**Action item**: Of all the lines below, return only those starting with the line holding "sockets, the own" and going on through the line holding "lists of UTF-16", exactly as written.

##### Listed entries #####

(** The text of sixteen bytes has the form 8-4-4-4-12. *)
Lemma canonical_encodeHex (u : UUID) :
  length u = 16%nat -> Forall (fun v => isByte v = true) u ->
  canonical (encodeHex u) = true.
Proof.
  intros Hlen Hbytes.
  do 16 (destruct u as [|? u]; [discriminate Hlen|]).
  destruct u; [|discriminate Hlen].
  unfold canonical, encodeHex.
  cbn [take drop hexEncode app length Nat.eqb seq combine forallb andb orb fst snd].
  repeat match goal with
         | H : Forall _ (_ :: _) |- _ =>
             let Hv := fresh "Hv" in
             let Hhi := fresh "Hhi" in
             let Hlo := fresh "Hlo" in
             apply Forall_cons in H as [Hv H];
             destruct (isHexChar_digits _ Hv) as [Hhi Hlo]; rewrite Hhi, Hlo
         end.
  reflexivity.
Qed.

Lemma canonical_String_New (rd : Rand) :
  canonical (list_ascii_of_string (String (New rd))) = true.
Proof.
  unfold String. rewrite list_ascii_of_string_of_list_ascii.
  apply canonical_encodeHex; [apply New_length | apply New_isByte].
Qed.

End uuid_fresh.

(** ** [generateObjectKey] *)

Section key_facts.
Import filepath shape service.

Lemma noSep_splitSep (l : list ascii) : noSep l = true -> splitSep l = [l].
Proof.
  induction l as [|c l IH]; [done|]. simpl. intros H.
  apply andb_true_iff in H as [Hc Hl]. apply negb_true_iff in Hc.
  rewrite Hc. by rewrite IH.
Qed.

Lemma plainElem_long (l : list ascii) : (3 <= length l)%nat -> plainElem l = true.
Proof. destruct l as [|a [|b [|c l]]]; simpl; (lia || done). Qed.

Lemma uuidChars_noSep (l : list ascii) :
  Forall (fun c => isUuidChar c = true) l -> noSep l = true.
Proof.
  induction 1 as [|c l Hc _ IH]; [done|]. simpl.
  destruct (isUuidChar_plain c Hc) as [-> _]. done.
Qed.

Lemma extensionOf_cases (contentType : string) :
  extensionOf contentType = ".jpg" \/ extensionOf contentType = ".png"
  \/ extensionOf contentType = ".webp" \/ extensionOf contentType = ".bin".
Proof.
  unfold extensionOf.
  destruct (String.eqb contentType "image/jpeg"); [tauto|].
  destruct (String.eqb contentType "image/png"); [tauto|].
  destruct (String.eqb contentType "image/webp"); tauto.
Qed.

(** A generated name is a single plain path element. *)
Lemma generated_name_plain (rd : uuid.Rand) (contentType : string) :
  plainPath (uuid.String (uuid.New rd) +:+ extensionOf contentType) = true.
Proof.
  unfold plainPath. rewrite list_ascii_of_string_app. unfold uuid.String.
  rewrite list_ascii_of_string_of_list_ascii.
  set (id := uuid.encodeHex (uuid.New rd)).
  assert (Hid : noSep id = true)
    by (apply uuidChars_noSep, encodeHex_chars, New_bytes).
  assert (Hlen : length id = 36%nat) by (apply encodeHex_length, New_length).
  assert (Hext : noSep (list_ascii_of_string (extensionOf contentType)) = true).
  { destruct (extensionOf_cases contentType) as [-> | [-> | [-> | ->]]]; reflexivity. }
  rewrite noSep_splitSep.
  - cbn [forallb]. rewrite plainElem_long; [done|]. rewrite length_app. lia.
  - unfold noSep in *. rewrite forallb_app. by rewrite Hid, Hext.
Qed.

Lemma objectName_plain (rd : uuid.Rand) (fileName contentType : string) :
  fileName = "" \/ plainPath fileName = true ->
  plainPath (objectName rd fileName contentType) = true.
Proof.
  unfold objectName. intros [-> | Hp]; [apply generated_name_plain|].
  destruct (String.eqb fileName ""); [apply generated_name_plain | done].
Qed.

Lemma plainPath_simpleJoin (a b : string) :
  plainPath a = true -> plainPath b = true -> plainPath (simpleJoin a b) = true.
Proof.
  unfold plainPath, simpleJoin. intros Ha Hb.
  rewrite !list_ascii_of_string_app. simpl.
  rewrite splitSep_app, forallb_app. by rewrite Ha, Hb.
Qed.

Lemma generateObjectKey_unfold (rd : uuid.Rand) (path fileName contentType : string) :
  generateObjectKey rd path fileName contentType
  = if String.eqb path "" then objectName rd fileName contentType
    else filepath.Join [path; objectName rd fileName contentType].
Proof.
  unfold generateObjectKey, objectName.
  by destruct (String.eqb path ""), (String.eqb fileName "").
Qed.

Lemma Join_two (path name : string) :
  path <> "" -> filepath.Join [path; name] = filepath.Clean (simpleJoin path name).
Proof.
  intros Hne. unfold Join. apply String.eqb_neq in Hne. by rewrite Hne.
Qed.

End key_facts.

(** ** [filepath.Clean] against the rules of cleaning *)

Section lexical_facts.
Import filepath shape cleaned lexical.

Lemma joinElems_snoc (es : list (list ascii)) (e : list ascii) :
  joinElems (es ++ [e])
  = joinElems es ++ (match es with [] => [] | _ => [Separator] end) ++ e.
Proof.
  induction es as [|a es IH]; [done|].
  change ((a :: es) ++ [e]) with (a :: (es ++ [e])).
  rewrite joinElems_cons by (by destruct es). rewrite IH.
  destruct es as [|b es]; cbn [joinElems app]; [done|].
  by rewrite <- !app_assoc.
Qed.

Lemma render_snoc (rooted : bool) (es : list (list ascii)) (e : list ascii) :
  render rooted (es ++ [e])
  = render rooted es ++ (match es with [] => [] | _ => [Separator] end) ++ e.
Proof. unfold render. by rewrite joinElems_snoc, <- !app_assoc. Qed.

Lemma joinElems_length_pos (es : list (list ascii)) :
  Forall (fun e => e <> [] /\ noSep e = true) es -> es <> [] ->
  (0 < length (joinElems es))%nat.
Proof.
  destruct es as [|e es]; [done|]. intros Hall _.
  apply Forall_cons in Hall as [[He _] _].
  destruct e as [|c e]; [done|].
  destruct es; cbn [joinElems app length]; lia.
Qed.
(* ===== verification/Prelude.v ===== *)
(** * neoswift: a verification library for the pilot client

    neoswift is a pilot client for flight simulation networks.  Its core
    (src/src/core) speaks the FSD protocol with a server, keeps the aircraft the
    network has in range, draws them in a flight simulator, and runs as several
    processes that share settings and data.  This library models that core and
    the value classes of src/src/misc it builds on.

    ** How the parts interact

    The user acts on the network context ([CContextNetwork]).  The context sets
    the presets of the FSD client ([CFSDClient]), tells it to connect, and connects
    again when a connection is lost.  What the FSD client receives is cut into lines,
    each line is recognised by its command and split in tokens, the tokens become
    a message object, and a handler changes the state and emits signals.  What it
    sends is built as a message object, written as one line and queued; a timer
    sends the queue.

    The signals go to the airspace monitor, which is the provider of the remote
    aircraft: it keeps the aircraft in range with their latest situations and
    parts, asks for what it does not know, and says when an aircraft is ready for
    the matching of its model.  The analyzer watches who has fallen silent and takes
    snapshots of the aircraft in range; a simulator driver keeps the simulator
    equal to the last snapshot.  The simulator context has an aircraft that is ready
    matched with a model of the user's set and added to the simulator, and matches
    again when the simulator cannot add it.  Every part logs its messages through one
    handler, which passes them to the subscribers of patterns.  Beside this, text messages go through the context,
    voice runs over a connection of its own, and values are kept in caches that the
    processes keep in agreement.

    ** Conventions

    A member function is a function from a state to a state, with a list of what it
    emits: signals, calls of other objects, lines of the log.  The larger components
    have a monad each: [Cmd] (FSD client), [Mon] (monitor), [Sim] (driver), [Ctx]
    (context), [Voice].  A machine is a list of events, and the theorems about it hold
    for every list.  Definitions have the names of the source.

    What is not in the repository is a type class: the operations it offers, and a
    second class with the laws of its documentation.  Each has an instance that
    evaluates and satisfies the laws, on which the witnesses run:
    - [QtConv], [QtConvLaws], [QtJson], [QtUrl]: conversions of Qt ([QtReference]);
    - [StdSort], [StdSortBy]: what std::sort promises;
    - [CMath]: std::pow; [Aead], [MsgPack], [HeaderLaws]: libsodium and msgpack;
    - [QtChars], [QtLowerLaws]: members of QChar and QString only the codes use;
    - [UniformInt]: the distribution std::uniform_int_distribution; [ScriptEngine]: QJSEngine;
    - [VariantData], [VoiceObjects]: registered types of QVariant, replies of the
      voice server.

    The same way a component sees another one:
    - [FsdWire] of [FsdBase]: every message class promises that a well-formed message
      is read back from the fields it was written to;
    - [World] of [FsdTypes]: what the client asks during one event, i.e. the clock, the
      sockets, the own aircraft; [CtxWorld] for the context; [MonitorEnv] for the monitor;
    - [FlightGeometry], [AircraftKind]: geometry and models of aircraft, opaque there;
    - [AircraftDatabase]: the web data services, as the matcher asks them;
    - [MeasurementUnit]: the units of a physical quantity;
    - [SimulatorDriver] with [SimulatorDriverLaws]: what the base class of the drivers
      relies on; [SimulatorEmulated] discharges it.

    ** Files: shared vocabulary

    - [QtCore]: QString and QStringList with the methods the sources call, on
      lists of UTF-16 code units; binary64 arithmetic; [QtConv].
      [QtReference]: the instance.
    - [Json]: JSON values, the difference of two objects and the merge of a difference.
    - [PhysicalQuantity] (misc/pq): quantities with units: comparing, converting, JSON.
    - [Serializer]: core/fsd/enums.h and serializer.cpp, a Module per
      enumeration with [toQString] and [fromQString]; [Pbh]: the word of pitch, bank,
      heading and ground flag.
    - [Transponder], [Callsign], [ComSystem], [AircraftParts] (misc/aviation).
    - [TimestampList]: lists of timestamped objects with and without offset.
    - [TokenBucket], [DigestSignal] (misc).
    - [Severity], [StatusMessage], [LogPattern], [LogHandler] (misc/statusmessage, logpattern,
      loghandler): messages with their arguments; patterns and their order; the handlers
      of patterns and their subscribers.  A subscription lasts, the most specific pattern
      decides what the console shows, and messages held back are counted.

    ** Files: the FSD client, core/fsd

    - [FsdBase]: messagebase.h; [MsgSession], [MsgQuery], [MsgPosition]: the classes of
      messages, each a Module with [t], [null], [make], [toTokens], [fromTokens] and [eqb].
    - [FsdTypes]: value objects, the outputs ([Out]) and [World]; [Dispatch]: the table of
      commands and the split of a line; [FsdState]: the members and the monad [Cmd],
      which is [None] where the code indexes a list out of range.
    - [FsdCore]: statistics, raw message log, send queue, timers, connecting and
      disconnecting; [FsdSend]: the send functions; [FsdReceive]: the handlers,
      parseMessage and the reading of both transports.
    - [FsdRun]: the client as a machine: [Event] is a call from outside, [handle] the
      member function called, [client_run] a sequence of them.  [Leaves] reduces a
      statement about all runs to the kinds of updates.  [FsdReference]: a world.
    - [FsdInvariant]: over every run the status signals form a chain, and the data of
      the client is bounded.  [FsdLine]: exactly which lines the client cannot handle.
      [FsdFraming]: a WebSocket stream has the same effect however it is cut.
      [FsdQueue]: order and number of what the send timer sends; the password in the log.
      [FsdConnection]: what disconnecting leaves and writes.  [FsdPeers]: what
      two clients agree on.  [FsdConfig]: the differences of aircraft configurations that
      a client sends keep its peers up to date.  [FsdOwn]: visual updates of the own aircraft.
      [Dispatch.message_end_to_end]: every class survives the way to the other client.

    ** Files: the aircraft in range

    - [OnGround] (ongroundinfo, aircraftsituation, aircraftsituationlist) and
      [RemoteAircraft] (misc/simulation/remoteaircraftprovider): the provider.
      [RemoteInvariant]: its maps agree, its lists are bounded, situations and parts sorted;
      [RemoteHistory]: the situations of a callsign are its history, by refinement of a
      simple machine; [RemoteUpdates]: removal, configurations, and interleavings
      of two threads.
    - [AirspaceMonitor] (core/airspacemonitor, misc/network/clientprovider): the slots and
      timers.  [MonitorReadiness]: an aircraft not yet sent to the matching is sent, or a timer
      waits for it; [MonitorSlots]: clients,
      stations and queues are consistent in every state.
    - [AirspaceSnapshot] (misc/simulation/airspaceaircraftsnapshot) and
      [AirspaceAnalyzer] (core/airspaceanalyzer): who is reported as timed out has been
      silent, and who has been silent is reported.
    - [InterpolationSetup] (misc/simulation/interpolation): the set-up that is in force for
      a callsign, and the restrictions of rendering.
    - [SimulatorDriver] (core/simulator), [SimulatorEmulated] (plugins/simulator/emulated),
      [SimulatorRendering]: what the simulator shows is what the snapshot enables and is
      still in range.

    ** Files: matching aircraft with models

    - [AircraftCodes] (misc/aviation/aircrafticaocode, airlineicaocode, livery, aircraftcategory,
      misc/rgbcolor), [AircraftModel] (misc/simulation/aircraftmodel, aircraftmodellist): the codes
      and models, their filters and scores.  [LiveryString]: the keys sent in the text of a
      livery are read back.
    - [AircraftMatcher] (core/aircraftmatcher, misc/simulation/categorymatcher,
      aircraftmatchersetup, matchingscript): the reductions of the set, the scores, the script,
      the model set.  A reduction yields the models left and whether it has reduced;
      what is logged is left out but for the one step that depends on it.  [MatcherResult]:
      every reduction leaves models of the set, so that one is found, as long as categories
      have levels without gap and a script returns values; the scores pick the best.
    - [SimulatorContext] (core/context/contextsimulatorimpl): the failures of the simulator to add
      an aircraft.  Failing over ends; where the setup has failed models removed, a failed model is
      avoided and another one is added.

    ** Files: context, text messages, voice, values

    - [NetworkConfig] (misc/network/networkconfig): the configuration of an operator and
      the delays before a new attempt.  [NetworkContext] (core/context/contextnetworkimpl):
      connecting, over the threads of context and client; [NetworkReconnect]: the attempts
      are bounded, and a disconnect ends them unless one is under way.
    - [TextMessages], [TextRelay] (misc/network/textmessage, the slots of the context)
      and [TextPartner]: what is relayed to a partner arrives, and relaying ends when no relay
      is forged.
    - [CryptoChannel], [CryptoSerializer] (core/afv/crypto) and [VoiceConnection]
      (core/afv/connection/clientconnection): no sequence number is accepted
      twice, no nonce is used twice, only authentic data is passed on.
    - [ValueReplica], [ValueCache] (misc/valuecache), [ValueProcess], [ValueNetwork]: after
      orderly runs, when nothing is on the way, all pages show what the cache has, in one
      process and over several.  [DataRevision] (misc/datacache): a change saved by one process
      is loaded by another one that loads next.

    A theorem with the ids of the form C<n> in its comment is a main property.  The other
    theorems support them, or state the behaviour of single operations; the examples
    at the ends of files show behaviours the code probably does not intend.

    ** Integers, fuel and undefined behaviour

    Integers are [Z] with the wrap-around written out where the code can reach
    it ([wrapU], [wrapS]): conversions from text, the fields of the packed word,
    the 32-bit sequence numbers and counters, 64-bit times.  Doubles are computed by
    [SpecFloat] as binary64.  [readWebSocketLines] runs with as many turns as the
    buffer has bytes, since every turn takes at least the line feed of a line
    off it; [FsdFraming.lines_fuel] shows that more turns change nothing.
    [readSocketLines] runs with the number of lines in the buffer, of which every
    turn takes one.  [AircraftModel.parseIds] runs with the number of characters, of which every
    turn takes one.  [ValueProcess.setDirect] has fuel because direct calls between pages
    may not end; an example shows that they do not.  An index out of range is [None].

    ** What is not modelled

    The closed library of the VATSIM authentication: the build without it is the
    one modelled.  Sockets, timers and the network access manager are outputs
    and events; a timer is the event that it fires.  The calls that move to the
    thread of the FSD client are posted in [NetworkContext]; elsewhere every event runs
    in that thread.
    - FSD client: the file of raw messages and the statistics as text.
    - Value objects: the members nobody in the model uses; property maps and
      icons; parsing and printing of quantities.
    - Monitor and provider: where an elevation comes from; the lookup of codes and models in the
      databases; changes of an aircraft by a map of properties.
    - Matcher: the reverse lookup, the statistics, the validation and the saving of
      models; the monitor's aircraft and those of the simulator context are two models of
      the same objects, each with the members its component reads.
    - Logging: the names of the categories, the history, the log file, DBus.
    - Drivers: the interpolation of positions, the plugins for real simulators, weather.
    - Context: the graceful shutdown, the command line, getters that only delegate.
    - Values: backups and session files, the text of a value in a file.
    - The readers of web data, the VATSIM data files, the requests of the voice API, the
      audio devices, and the graphical user interface. *)

From stdpp Require Export prelude gmap list.
From Stdlib Require Export ZArith Lia.
Definition example_previous : QJsonObject :=
  objectOf [("gear_down", JBool true); ("flaps_pct", JInteger 0);
            ("engines", JObject (objectOf [("1", JObject (objectOf [("on", JBool true)]))]))].
Definition example_current : QJsonObject :=
  objectOf [("gear_down", JBool true); ("flaps_pct", JInteger 20);
            ("engines", JObject (objectOf [("1", JObject (objectOf [("on", JBool false)]))]))].

Lemma incremental_complete_witness :
  applyIncrementalObject example_previous (getIncrementalObject example_previous example_current)
  = example_current.
Proof. apply incremental_complete; vm_compute; reflexivity. Defined.
(* ===== verification/PhysicalQuantity.v ===== *)
(** * Physical quantities (misc/pq/measurementunit, units, physicalquantity)

    A quantity is a number with a unit, or null.  A unit has a name, a symbol, the
    difference below which two values are equal, and the conversion to and from
    the default unit of its class.  The null unit is [None].  All arithmetic is
    that of binary64. *)

From S2P Require Export Json.
From S2P Require Import QtReference.
From Stdlib Require Import Floats.SpecFloat.

Open Scope Z_scope.

(** ** Floating point *)

(** The double nearest to a fraction, as a decimal literal is read. *)
Definition f64_frac (num den : Z) : double := f64_div (f64_of_Z num) (f64_of_Z den).
Definition f64_abs (x : double) : double := SFabs x.
Definition f64_lt (x y : double) : bool := SFltb x y.
Definition f64_le (x y : double) : bool := SFleb x y.
Definition std_floor (x : double) : double :=
  match x with S754_finite _ _ _ => f64_of_Z (f64_floor x) | _ => x end.
Definition std_ceil (x : double) : double := f64_opp (std_floor (f64_opp x)).
(** The fraction, with the sign of the number: modf, and fmod by one. *)
Definition std_fract (x : double) : double :=
  match x with
  | S754_zero s => S754_zero s
  | S754_finite s m e =>
      let r := Z.pos m mod 2 ^ (- e) in
      if (0 <=? e) || (r =? 0) then S754_zero s
      else binary_normalize f64_prec f64_emax (if s then - r else r) e false
  | S754_infinity s => S754_zero s
  | S754_nan => S754_nan
  end.
(** CMathUtils::trunc *)
Definition trunc (value : double) : double :=
  let epsilon := f64_frac 1 10000000000 in
  if f64_lt value f64_zero then std_ceil (f64_sub value epsilon) else std_floor (f64_add value epsilon).
Definition qFuzzyIsNull (d : double) : bool := f64_le (f64_abs d) (f64_frac 1 1000000000000).

(** ** Conversions of units *)

(** The classes with a factor, and the templates on them. *)
Inductive Policy :=
  | One | Two (p : Policy) | Milli (p : Policy) | Centi (p : Policy) | Hecto (p : Policy) | Kilo (p : Policy)
  | Mega (p : Policy) | Giga (p : Policy)
  | NauticalMilesToMeters | FeetToMeters | MilesToMeters | StatuteMilesToMeters | RadiansToDegrees
  | PoundsToKilograms | PsiToHectopascals | InchesToHectopascals | MillimetersToHectopascals
  | KelvinToCentigrade | FahrenheitToCentigrade | KnotsToMps | KphToMps | FtPerSecToMps | FtPerMinToMps
  | DaysToSeconds | HoursToSeconds | MinutesToSeconds.
#[export] Instance Policy_eq_dec : EqDecision Policy.
Proof. solve_decision. Defined.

#####

**Output for this task**:
      sockets, the own aircraft; [CtxWorld] for the context; [MonitorEnv] for the monitor;
    - [FlightGeometry], [AircraftKind]: geometry and models of aircraft, opaque there;
    - [AircraftDatabase]: the web data services, as the matcher asks them;
    - [MeasurementUnit]: the units of a physical quantity;
    - [SimulatorDriver] with [SimulatorDriverLaws]: what the base class of the drivers
      relies on; [SimulatorEmulated] discharges it.

    ** Files: shared vocabulary

    - [QtCore]: QString and QStringList with the methods the sources call, on
      lists of UTF-16 code units; binary64 arithmetic; [QtConv].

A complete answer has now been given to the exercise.